Hayot’s last chapter spells out what a more expansive view of the humanities could look like, in practice; what it means to teach students to ‘think humanistically’. It is not always a picture that thrills me – I am not as eager as Hayot is to find out how the chemistry department is going to benefit from “someone who describes a single chemical reaction”; that sounds a bit frivolous and silly. Even if Hayot’s vision for the sciences and humanities is much more sympathetic than most current ones, I am still not sure I would take the risk of radically reshaping the university around it – but then, Hayot is mainly illustrating his ideas here, reflecting on how they would play out “if I were king of the universe”. No objection; my point is that once chapter four starts, the main work of the book is already done.
That work is to assert that the humanities have developed their own recognizable practices in dealing with richly complex phenomena, and that these practices are valuable. What makes humanist reason peculiar is that it is not out to deny this richness and complexity and ambiguity in any way. Nor, of course, is proper scientific reason, which is why Hayot has not fenced off his ‘humanist reason’ categorically from scientific reason. Still, the university being organized the way it is, you will be more likely to encounter humanist reason in humanities courses than elsewhere.

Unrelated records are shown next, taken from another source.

(** * time-tracker: the time-aggregation functions of the React front ends

    The repository ships three variants of one component, [TimeTracker]:
    - [src/App.jsx]: entries kept in component state and localStorage;
    - [src/components/TimeTracker.jsx]: entries loaded from Supabase;
    - a REST variant that only validates the form and delegates the
      analytics to a backend.

    This development embeds the pure computations of the first two
    ([calculateDuration], [addEntry], [getEntriesForDate], [getTotalsByTag],
    [getTotalsByCategory], [getWeeklyAverages]) and the form validation of
    the third, together with the part of the ECMAScript [Date] object they
    rely on, and proves their properties.  It goes on with the display,
    tracking, deletion and CSV functions of [src/App.jsx] ([formatTime],
    [startTracking], [stopTracking], [deleteEntry], [exportData],
    [importData]) and with what [addEntry] of the Supabase variant does
    before and after its request.

    Conventions.
    - A JavaScript number is [Num z] for an integer [z], or [NaN].  Every
      number the modelled code handles is an integer (time values in
      milliseconds, minutes) except the two quotients that are immediately
      passed to [Math.round]; those are modelled by [Math_round_div], which
      rounds the exact quotient.  The integers stand for doubles: the
      identification is exact on the safe integers, up to 2^53 - 1 in
      absolute value, which covers every time value of [Date]; what is
      said of the text of a number is said of safe integers.
    - A JavaScript string is a [string]: one character per code unit, the
      code units being those below 256.
    - An object created as [{}] and used as a dictionary is the [gmap] of
      its own properties, read and written through [Object_get] and
      [Object_set], which account for [Object.prototype].
    - [Date] follows ECMA-262: time values are clipped to 100,000,000 days
      on either side of the epoch, and a string outside the date-time
      string format is read as the host pleases ([parseOther]).
    - A function body that may raise is a [completion].
    - The functions are closures of the component: the state they read
      ([entries], [selectedDate], the form fields) and the ambient clock
      and zone ([Env]) are passed explicitly. *)

From Stdlib Require Import ZArith Lia List Ascii String Sorting.Sorted Permutation.
From stdpp Require Import base gmap strings list fin_maps pretty.

Local Open Scope Z_scope.

(** ** Numbers and completions *)

Module JS.

Inductive number : Type :=
| Num (z : Z)
| NaN.

Inductive completion (A : Type) : Type :=
| Normal (a : A)
| Throw (err : string).

Arguments Normal {A} a.
Arguments Throw {A} err.

Definition bind {A B} (c : completion A) (k : A -> completion B) : completion B :=
  match c with
  | Normal a => k a
  | Throw e => Throw e
  end.

Definition is_num (n : number) : Prop :=
  match n with Num _ => True | NaN => False end.

(** [Number.MAX_SAFE_INTEGER], 2^53 - 1, and [Number.isSafeInteger]: the
    integers on which the arithmetic of doubles is that of the integers,
    and which [String] writes in decimal digits. *)
Definition Number_MAX_SAFE_INTEGER : Z := 9007199254740991.


(** [a + b], [a - b] on numbers. *)
Definition num_add (a b : number) : number :=
  match a, b with
  | Num x, Num y => Num (x + y)
  | _, _ => NaN
  end.

Definition num_sub (a b : number) : number :=
  match a, b with
  | Num x, Num y => Num (x - y)
  | _, _ => NaN
  end.

(** [a < b]: false as soon as one side is [NaN]. *)
Definition num_lt (a b : number) : bool :=
  match a, b with
  | Num x, Num y => x <? y
  | _, _ => false
  end.

(** [a <= b], used to state orderings. *)
Definition num_le (a b : number) : bool :=
  match a, b with
  | Num x, Num y => x <=? y
  | _, _ => false
  end.

(** [v || 0] for a property read [v] that is [undefined] ([None]) or a
    number: [undefined], [NaN] and [0] are falsy. *)
Definition or_zero (v : option number) : number :=
  match v with
  | Some (Num z) => if z =? 0 then Num 0 else Num z
  | Some NaN => Num 0
  | None => Num 0
  end.

(** [Math.round(x / d)] for a positive integer constant [d]:
    the nearest integer to the quotient, ties towards +infinity. *)
Definition round_div (z d : Z) : Z := (2 * z + d) / (2 * d).

Definition Math_round_div (x : number) (d : Z) : number :=
  match x with
  | Num z => Num (round_div z d)
  | NaN => NaN
  end.

(** ** ECMAScript day and time arithmetic (ECMA-262, Date objects) *)

Definition msPerSecond : Z := 1000.
Definition msPerMinute : Z := 60000.
Definition msPerHour : Z := 3600000.
Definition msPerDay : Z := 86400000.

Definition Day (t : Z) : Z := t / msPerDay.
Definition TimeWithinDay (t : Z) : Z := t mod msPerDay.

Definition DaysInYear (y : Z) : Z :=
  if negb (y mod 4 =? 0) then 365
  else if negb (y mod 100 =? 0) then 366
  else if negb (y mod 400 =? 0) then 365
  else 366.

Definition DayFromYear (y : Z) : Z :=
  365 * (y - 1970) + (y - 1969) / 4 - (y - 1901) / 100 + (y - 1601) / 400.

Definition TimeFromYear (y : Z) : Z := msPerDay * DayFromYear y.

(** The largest [y] with [TimeFromYear y <= t]: an estimate from the mean
    length of a Gregorian year, corrected by at most one. *)
Definition YearFromDay (d : Z) : Z :=
  let y := 1970 + (d * 400) / 146097 in
  if d <? DayFromYear y then y - 1
  else if DayFromYear (y + 1) <=? d then y + 1
  else y.

Definition YearFromTime (t : Z) : Z := YearFromDay (Day t).

Definition InLeapYear (t : Z) : Z :=
  if DaysInYear (YearFromTime t) =? 366 then 1 else 0.

Definition DayWithinYear (t : Z) : Z := Day t - DayFromYear (YearFromTime t).

(** Day within the year on which month [m] (0 = January) starts. *)
Definition monthStart (m leap : Z) : Z :=
  match m with
  | 0 => 0
  | 1 => 31
  | 2 => 59 + leap
  | 3 => 90 + leap
  | 4 => 120 + leap
  | 5 => 151 + leap
  | 6 => 181 + leap
  | 7 => 212 + leap
  | 8 => 243 + leap
  | 9 => 273 + leap
  | 10 => 304 + leap
  | _ => 334 + leap
  end.

Definition monthOfDay (d leap : Z) : Z :=
  if d <? 31 then 0
  else if d <? 59 + leap then 1
  else if d <? 90 + leap then 2
  else if d <? 120 + leap then 3
  else if d <? 151 + leap then 4
  else if d <? 181 + leap then 5
  else if d <? 212 + leap then 6
  else if d <? 243 + leap then 7
  else if d <? 273 + leap then 8
  else if d <? 304 + leap then 9
  else if d <? 334 + leap then 10
  else 11.

Definition MonthFromTime (t : Z) : Z := monthOfDay (DayWithinYear t) (InLeapYear t).

Definition DateFromTime (t : Z) : Z :=
  DayWithinYear t - monthStart (MonthFromTime t) (InLeapYear t) + 1.

Definition HourFromTime (t : Z) : Z := (t / msPerHour) mod 24.
Definition MinFromTime (t : Z) : Z := (t / msPerMinute) mod 60.
Definition SecFromTime (t : Z) : Z := (t / msPerSecond) mod 60.
Definition msFromTime (t : Z) : Z := t mod msPerSecond.

Definition MakeTime (hour min sec ms : Z) : Z :=
  hour * msPerHour + min * msPerMinute + sec * msPerSecond + ms.

(** [MakeDay]: the day number of the first of the month, plus [date - 1]. *)
Definition MakeDay (year month date : Z) : Z :=
  let ym := year + month / 12 in
  let mn := month mod 12 in
  let leap := if DaysInYear ym =? 366 then 1 else 0 in
  DayFromYear ym + monthStart mn leap + date - 1.

Definition MakeDate (day time : Z) : Z := day * msPerDay + time.

(** Time values run from -8.64e15 to 8.64e15 ms (100,000,000 days on
    either side of the epoch); [TimeClip] gives [NaN] outside. *)
Definition maxTime : Z := 8640000000000000.

Definition TimeClip (t : Z) : number :=
  if (- maxTime <=? t) && (t <=? maxTime) then Num t else NaN.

If things go a bit wrong, then you leave your courses in history or literature not just aware that all human activity is context-embedded and that ambiguity is there to stay, but also with the vague impression that all of this means we are not supposed to talk about truth anymore. If things go right, then you realize that truth is complicated because everything is complicated, that knowledge is contextual because everything is contextual; that none of this is a priori undermining, let alone self-undermining, but that it contributes to a richer understanding of the world. If things go very right, you find a way to contribute to this richness. This is valuable, not only for its social and political effects, but because it is a better kind of understanding. That he puts precisely the epistemic value of the humanities center-stage makes Hayot’s book one of the most exhilarating defenses of the humanities of our time.